-- INFORMATION PROVIDED follows --

(** * Batch mixing and pipeline assembly of [dataset.py]

    A shallow embedding of [src/origin-source/dataset.py]: the two
    batch-mixing operators [MixUP] and [CutMix], the collate assembly of
    [get_dataloader], the transform builders and [get_dataset].

    Conventions of the embedding.
    - Python floats are read as exact rationals ([Q]); two floats are
      "numerically equal" when they are [Qeq].  The tensor arithmetic and
      the box of [CutMix] are computed without rounding; where rounding
      decides a result it is modelled: [fl64] rounds a rational to the
      nearest double for the division of [ValTransform], and the blend of
      [MixUP] is also given on machine doubles ([MixUP_blend_f64]).
    - Python ints are [Z]; tensor extents are [nat].
    - A tensor is a nested list; the image batch also records its
      [shape], as [batch.shape] is read by [CutMix].
    - Exceptions are values of [exn]; a call that may raise returns
      [Exc A].
    - Every random draw of a call is an explicit field of [Rng]. *)

From Stdlib Require Import String Ascii List Bool ZArith QArith Qround Qabs Lia Lqa.
From Stdlib Require Import Permutation PrimFloat.
Import ListNotations.

Local Open Scope Q_scope.

(** ** Exceptions *)

Inductive exn : Type :=
| KeyError (key : string)
| ValueError (msg : string)
| ZeroDivisionError (msg : string)
| RuntimeError (msg : string)
| IndexError (msg : string)
| AssertionError
| UnboundLocalError (name : string)
| OverflowError (msg : string).

Definition Exc (A : Type) : Type := (exn + A)%type.

Definition ret {A : Type} (a : A) : Exc A := inr a.
Definition raise {A : Type} (e : exn) : Exc A := inl e.
Definition bind {A B : Type} (c : Exc A) (k : A -> Exc B) : Exc B :=
  match c with
  | inl e => inl e
  | inr a => k a
  end.

Notation "x <- c ;; k" := (bind c (fun x => k))
  (at level 61, c at next level, right associativity).

(** ** Scalars *)

(** [a > b] on floats. *)
Definition Qgtb (a b : Q) : bool := negb (Qle_bool a b).

(** Truth value of a number: [if x:] holds unless [x] is zero. *)
Definition truthy (x : Q) : bool := negb (Qeq_bool x 0).

(** [int(x)]: truncation towards zero. *)
Definition py_int (x : Q) : Z := Z.quot (Qnum x) (Zpos (Qden x)).

(** [a / b] on two ints: true division, [ZeroDivisionError] on [b = 0]. *)
Definition py_truediv (a b : Z) : Exc Q :=
  if (b =? 0)%Z then raise (ZeroDivisionError "division by zero")
  else ret (inject_Z a / inject_Z b).
(* ===== verification/Prelude.v ===== *)
(** * singctl: a verification library

    singctl runs sing-box as a local proxy or as a VPN on a Mac that a
    corporate Cisco client may claim at any time.  A monitor observes the
    network, a policy decides what has to stop or start, an executor carries
    the decision out and serves the user's requests, a runtime manager owns
    the engine cores, and the configuration generators turn the keys a
    registry of protocol modules has parsed into what the cores run.  Around
    them are the subscriptions the keys come from, the files they are stored
    in, the macOS system proxy, the routing of single processes and whole
    applications, the engine's statistics, and the control socket over which
    other invocations and the desktop application drive a running process.
    This library models those parts as executable definitions and proves what
    they are there for: the VPN goes down when Cisco appears, no core is
    leaked, no accepted key is downgraded or left without a node, what is
    stored is what is loaded, a client's request is the daemon's own call, and
    what fails leaves a state it can be tried again from.

    ** The files and what they model

    Shared and of the Go library:

    - [Prelude]: results of fallible functions ([result], [let?]), the tactics
      [split_match], [propify], lemmas on lists and [dedup_from], the Go idiom
      of filtering a list through a [seen] map.
    - [GoStr] ([strings], [strconv], line scanners), [GoUtf8], [GoNet] ([net]),
      [GoUrl], [GoUrlFacts], [GoQuery] ([net/url], parsed and printed),
      [GoHttp] (requests), [GoPath] (paths and the interface [FS] to the file
      system), [GoJson], [GoJsonData] (documents, and values to text and back),
      [GoBase64], [GoFlag] (the command line): what the source uses of each.
      Case tables outside ASCII are the class [GoUnicode].

    Observation and control of the cores:

    - [Policy] ([internal/policy/policy.go]): [Decide], the whole table.
    - [NetState] ([internal/netstate]): the parsers of [ifconfig], [route] and
      [netstat] output, the classification of tunnels, and the verdicts of the
      command-backed detector ([Detector_Observe]) and of the kernel-backed
      one ([snapshot]).  [Kernel]: how the kernel-backed one reads the interface
      and route tables, and the routing socket that wakes the monitor.
    - [Monitor] ([internal/monitor]): the debouncer ([Observe]), one poll
      ([poll]) and the loop with its timers ([run_step]), time in nanoseconds.
    - [Runtime] ([internal/runtime/manager.go]): each method of the manager is
      a program of critical sections ([Lock]) and calls into the injected
      factories.  [RuntimeSeq] runs one method at a time against any
      environment; [RuntimeConc] interleaves any number of them, with the
      time-outs of [transition].
    - [Executor], [ExecutorInv], [ExecutorProps] ([internal/app/executor.go],
      [subscriptions.go], [internal/sub/record.go]): keys, subscriptions,
      rules, modes and the monitor's events, in a state monad over the manager
      of [Runtime]; its invariant; and the end-to-end properties with
      [Monitor].
    - [Watchdog] ([internal/app/watchdog.go]): the pressure window and the
      loop that ends a leaking process.

    Keys and configurations:

    - [Registry] ([internal/protocol]): registration, dispatch by scheme and
      by sniffer, splitting and parsing of batches of keys.
    - [WireGuard], [Link], [Vless], [Links] (trojan, anytls, hysteria,
      hysteria2, tuic), [Shadowsocks], [Vmess] ([internal/protocol/*]): the
      nine modules; [Link] is what those whose links are URLs share.
      [Shipped]: the registry with all nine ([internal/protocol/all]) and the
      conformance harness.
    - [Schema], [Singbox] ([internal/singbox], [internal/firewall]): the
      configuration as data and the three generators, against
      [RendererLaws], what a module promises of its outbounds.
    - [Xhttp], [XhttpProps], [XhttpConn], [XhttpOpen] ([internal/xhttp],
      [internal/singboxext]): the settings, padding and requests of the XHTTP
      transport; its streams, with the uplink buffer as a step relation; the
      outbound and whom it dials; and the opening of a stream, in which a
      goroutine and its caller interleave.
    - [Sub], [SubProps] ([internal/sub]): what a panel answers, in every format
      read, as links the registry accepts.

    What is stored, captured, routed and shown:

    - [Store] ([internal/profile]), [AppStore] ([internal/app/appstore.go]):
      the files, over any file system that keeps [FSLaws].
    - [Proclist] ([internal/proclist]): processes grouped into applications.
      [Procproxy] ([internal/procproxy]): the routers of processes.  [Netext]
      ([internal/netext]): the captured applications, the file the extension
      reads, the probe of its availability.  [Apps]: the part of the executor
      that joins these.
    - [Console] (the ring and its follower), [ClashApi], [Owners]
      ([internal/clashapi], [internal/clashui]): what the engine and the
      launched applications report.
    - [Settings] ([internal/app/executor.go]): the tunables and what changing
      them does to the running cores; Module [Selection] chooses a server.
    - [SysConfig], [SysPac], [SysManager], [SysApi] ([internal/sysproxy] and
      its commands): the configuration of the system proxy and its INI format;
      the auto-configuration script as statements, as text and as what it does
      in a browser; the manager that applies a configuration with its
      rollback, over the interface [NetworkSetup] which the darwin adapter
      discharges; and what is persisted and sent.  [SysDarwin]: what that
      adapter makes of the texts of [networksetup] and [launchctl].
    - [LogSink] (the log of [internal/app/executor.go]): the buffered file of
      connection lines.

    The process:

    - [Control] ([internal/control]): both ends of a request, the questions a
      starting daemon asks of the socket's pathname.
    - [Options] ([cmd/singctl/options.go], [internal/daemon]): the command
      line, the environment, and the arguments of the background process.
    - [Commands] ([registerControl] of [cmd/singctl/main.go]): the state of a
      daemon as the composition of the parts above, and its forty-three
      handlers.
    - [Remote] ([internal/remote/backend.go]): the client's side of them.
    - [Feature] ([internal/feature] and the descriptors of its modules): the
      texts of the help and of the manual page.
    - [Startup] ([cmd/singctl/main.go]): what a process restores and starts,
      interleaved with the clients it already serves.  A command line and a
      start event are one step each here, where the code serves connections
      side by side; where that matters the component has the interleaving
      itself ([RuntimeConc], [AppStore], [Netext], [XhttpOpen]) or a lemma that
      shows what overlapping calls do ([overlapping_starts_leak_a_core],
      [save_race_loses_an_app]).
    - [Lifetime] ([internal/control/lock_unix.go], [internal/daemon],
      [cmd/singctl/main.go]): any number of processes on one configuration
      directory, with the lock, its handing on, and crashes at every step.

    State is a record per component and an operation a function on it; an
    error is a value ([result], or an [option] with [None] for [nil]); code
    not in the repository (the engine, the network, the file system,
    [networksetup], the browser's functions, the YAML decoder) is an argument
    or a class whose laws are its documentation.

    ** What the theorems show

    - The whole process: there is never more than one instance, and what it
      publishes stays its own ([one_instance]); no crash keeps the next one
      from starting ([a_crash_never_blocks]); a restart takes up what was
      stored, when the keys entered by hand are plain links
      ([restart_restores]); a background process runs as the command line
      asked ([background_process_runs_as_asked]); the calls of an attached
      client, one after the other, are the executor's
      ([attached_client_is_the_executor]).  [process_stays_sound] carries the
      invariants of all parts through a start and the lines served meanwhile,
      as long as these do not overlap.
    - Failing closed: a poll that commits Cisco as active while the VPN runs
      ends with no forwarder, whatever came before
      ([fail_closed_end_to_end], over [monitor_fails_closed] and
      [stand_down]); the verdict the polls go by ([kernel_verdict]); which
      messages of the kernel may be slept through
      ([dropped_events_are_invisible]); a leak that lasts ends the process
      ([watchdog_exits], [window_reports_leaks_exactly]).
    - The manager, one call at a time, leaks no core ([manager_no_leaks]); it
      stays down after a shutdown, whatever overlaps it ([shutdown_is_final]).
    - Keys: what the registry accepts is rendered with nothing missing
      ([accepted_keys_render]), as the link says ([vless_is_not_downgraded]),
      and can be renamed ([renamed_links_reload]); which of the links a panel
      sends are accepted ([built_links_parse], [clash_subscription_loads]).
    - Configurations: every tag is declared once and every tag mentioned is
      declared ([proxy_config_closed]); the tunnel configuration is the proxy
      one with a tunnel ([tunnel_is_unbound_proxy]).
    - XHTTP: what is uploaded arrives once and in order
      ([uploads_arrive_in_order], [close_sends_what_was_written]) and each
      packet at its session, wherever the session and number are placed
      ([packets_reach_their_session]); a failed opening leaves nothing behind
      ([failed_opens_leave_nothing]); no document makes a draw panic
      ([draws_stay_in_range]); which links can be dialed
      ([accepted_xhttp_link_dials]).
    - Stores refine independent values ([store_refines], [survives_restart]);
      the log keeps every line ([log_keeps_every_line]).
    - Applications: the extension captures what is enabled or routed
      ([extension_follows_the_applications], [router_books_balance],
      [available_keeps_its_promise]); a connection is named after its owner
      or left alone ([connections_are_named_by_their_owner]); processes are
      partitioned ([groupApps_partitions], [appRoot_terminates]).
    - The system proxy: an accepted configuration is in force
      ([apply_commits]); one that fails is rolled back to the old listener,
      script and service, without the manual settings and bypass list of a
      service that was off ([apply_rolls_back]); the script
      and its Go mirror agree ([pac_agrees_with_matcher]); its texts are read
      back, when they are clean ([ini_roundtrip],
      [saved_proxy_survives_restart]), and its requests ([request_decodes_onto_live]).
    - Clients: settings take effect ([settings_take_effect]); a follower with a
      channel that has room misses no line ([follower_sees_every_line]); a
      selection is a member of the configuration once the engine has measured
      it ([selection_follows_the_configuration]); what answers on a socket's
      pathname stays ([live_sockets_survive]).
    - What the code gets wrong, as lemmas on concrete runs in the file of
      their component: the races of overlapping transitions in [RuntimeConc],
      the keys that come back glued or manual, the applications that stay
      captured, the flags a background process drops, and others.

    ** Bounds and fuel

    Recursion on text is fuelled by the length of the text, which every step
    shortens ([trim_with], [fields_from], [chunks], [write_loop]); an IPv6
    address has at most eight groups, the fuel of [parse_groups].  The walk up
    the parent chain of processes is fuelled by the number of rows and two
    more, and [appRoot_terminates] shows that it never runs out.  JSON is read
    by two structural passes, so it needs none.  Programs of [Runtime] are
    trees with no loop, so running one terminates by structure.  Machine integers
    are kept where they wrap or bound: the manager's generation counter is
    taken modulo 2^64, durations are counted in nanoseconds, and the draws of
    [Xhttp] are in the range of [int32].

    ** What is not modelled

    The engine and its transports, what happens on the wire and the kernel are
    outside: they are arguments and classes, the constructors of the engine
    ([Engine]) among them; what [Lifetime] needs of file locks, descriptors and
    socket pathnames is defined there.  Of the program itself the texts of
    prompts and errors, the messages pushed to a screen, and what is printed
    on a terminal are left out, as are the adapters that only run a command
    and hand on its output, the lock and the detached process of Windows, and
    the Swift and Kotlin user interfaces (the part of the extension that reads
    the file of targets is in [Netext]). *)

From Stdlib Require Export ZArith Lia Ascii String.
From stdpp Require Export base decidable option list gmap sets strings relations.
(* ===== verification/GoStr.v ===== *)
(** * GoStr: the Go string functions the program calls

    A Go string is a sequence of bytes, here a [String.string] whose [ascii]
    characters are those bytes; text outside ASCII is its UTF-8 encoding, as
    in Go.  Every function follows the documented behaviour of package
    [strings], [strconv] or [bufio] of the Go standard library:

    - [TrimSpace], [Fields]: white space is the Unicode White_Space property,
      recognised on its UTF-8 encodings (1, 2 or 3 bytes);
    - [ToLower]: Go maps ASCII text byte by byte and hands other text to the
      Unicode tables, which are the parameter [lower_unicode];
    - [scan_lines]: a [bufio.Scanner] with the [ScanLines] split function and
      its limit on the length of a token;
    - [Atoi], [Itoa], [ParseBool]: 64-bit decimal integers and booleans. *)

From S2P Require Export Prelude.
From stdpp Require Export sorting.
From Stdlib Require Import DecimalString DecimalN DecimalZ.

Local Open Scope string_scope.
Local Open Scope list_scope.

(** ** Characters *)

Definition byte_val (c : ascii) : N := N_of_ascii c.
Definition is_ascii_byte (c : ascii) : bool := (byte_val c <? 128)%N.
Definition in_range (lo hi : N) (c : ascii) : bool := ((lo <=? byte_val c) && (byte_val c <=? hi))%N.
Definition is_digit (c : ascii) : bool := in_range 48 57 c.
Definition lower_byte (c : ascii) : ascii :=
  if in_range 65 90 c then ascii_of_N (byte_val c + 32) else c.
(** A [\w] of a Go regular expression. *)
Definition is_word_byte (c : ascii) : bool :=
  in_range 48 57 c || in_range 65 90 c || in_range 97 122 c || (byte_val c =? 95)%N.

Definition LF : ascii := "010".
Definition CR : ascii := "013".
Definition TAB : ascii := "009".
Definition nl : string := String LF "".

(** ** Strings as lists of bytes *)

Fixpoint str_map (f : ascii → ascii) (s : string) : string :=
  match s with "" => "" | String c s' => String (f c) (str_map f s') end.

Fixpoint str_forallb (f : ascii → bool) (s : string) : bool :=
  match s with "" => true | String c s' => f c && str_forallb f s' end.

Definition str_has (c : ascii) (s : string) : bool :=
  negb (str_forallb (λ d, negb (Ascii.eqb c d)) s).

Fixpoint str_filter (f : ascii → bool) (s : string) : string :=
  match s with
  | "" => ""
  | String c s' => if f c then String c (str_filter f s') else str_filter f s'
  end.

Fixpoint rev_onto (s acc : string) : string :=
  match s with "" => acc | String c s' => rev_onto s' (String c acc) end.
Definition srev (s : string) : string := rev_onto s "".

(** [len(s)] *)
Definition slen (s : string) : Z := Z.of_nat (String.length s).

(** ** Prefixes, suffixes, substrings *)

(** [strings.CutPrefix] *)
Fixpoint CutPrefix (p s : string) : option string :=
  match p, s with
  | "", _ => Some s
  | String a p', String b s' => if Ascii.eqb a b then CutPrefix p' s' else None
  | String _ _, "" => None
  end.

Definition HasPrefix (s p : string) : bool :=
  match CutPrefix p s with Some _ => true | None => false end.
Definition HasSuffix (s p : string) : bool := HasPrefix (srev s) (srev p).
Definition TrimPrefix (s p : string) : string :=
  match CutPrefix p s with Some r => r | None => s end.
Definition TrimSuffix (s suf : string) : string := srev (TrimPrefix (srev s) (srev suf)).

-- INFORMATION PROVIDED concluded --

* _TASK OBJECTIVE_: Tally the lines of the listing in which the string "library" appears, and state the tally alone.

* _EXERCISE OUTPUT_: 4